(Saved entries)
------------------------------------------------------------

(** ... and giving it back. *)
Definition after_free : AllocatorInner :=
  match deallocate (H := dev_profile) after_three (MkAddressRange (MkPageFrame 2) 3) with
  | Ret (s', _) => s'
  | Panic _ => small_state
  end.

Lemma double_free_refused_witness :
  exists e, deallocate (H := dev_profile) after_free (MkAddressRange (MkPageFrame 2) 3) = Ret (after_free, Err e).
Proof.
  apply (double_free_refused (H := dev_profile) after_three (MkAddressRange (MkPageFrame 2) 3) after_free
           after_three_inv); by vm_compute.
Defined.

Lemma release_cycles_witness :
  exists s', cycles (H := release_profile) 1000 3 small_state = Ret (s', Ok tt) /\
             view s' = view small_state.
Proof.
  apply (release_cycles (H := release_profile) small_state 3 1000); try done.
  - apply small_state_inv.
  - exists (block 2 8 Free). split; [apply (bool_decide_unpack _); by vm_compute|]. done.
Defined.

------------------------------------------------------------

● **What the task requires**
Every entry above should be returned exactly as written.

● **Task result**
(** ... and giving it back. *)
Definition after_free : AllocatorInner :=
  match deallocate (H := dev_profile) after_three (MkAddressRange (MkPageFrame 2) 3) with
  | Ret (s', _) => s'
  | Panic _ => small_state
  end.

Lemma double_free_refused_witness :
  exists e, deallocate (H := dev_profile) after_free (MkAddressRange (MkPageFrame 2) 3) = Ret (after_free, Err e).
Proof.
  apply (double_free_refused (H := dev_profile) after_three (MkAddressRange (MkPageFrame 2) 3) after_free
           after_three_inv); by vm_compute.
Defined.

Lemma release_cycles_witness :
  exists s', cycles (H := release_profile) 1000 3 small_state = Ret (s', Ok tt) /\
             view s' = view small_state.
Proof.
  apply (release_cycles (H := release_profile) small_state 3 1000); try done.
  - apply small_state_inv.
  - exists (block 2 8 Free). split; [apply (bool_decide_unpack _); by vm_compute|]. done.
Defined.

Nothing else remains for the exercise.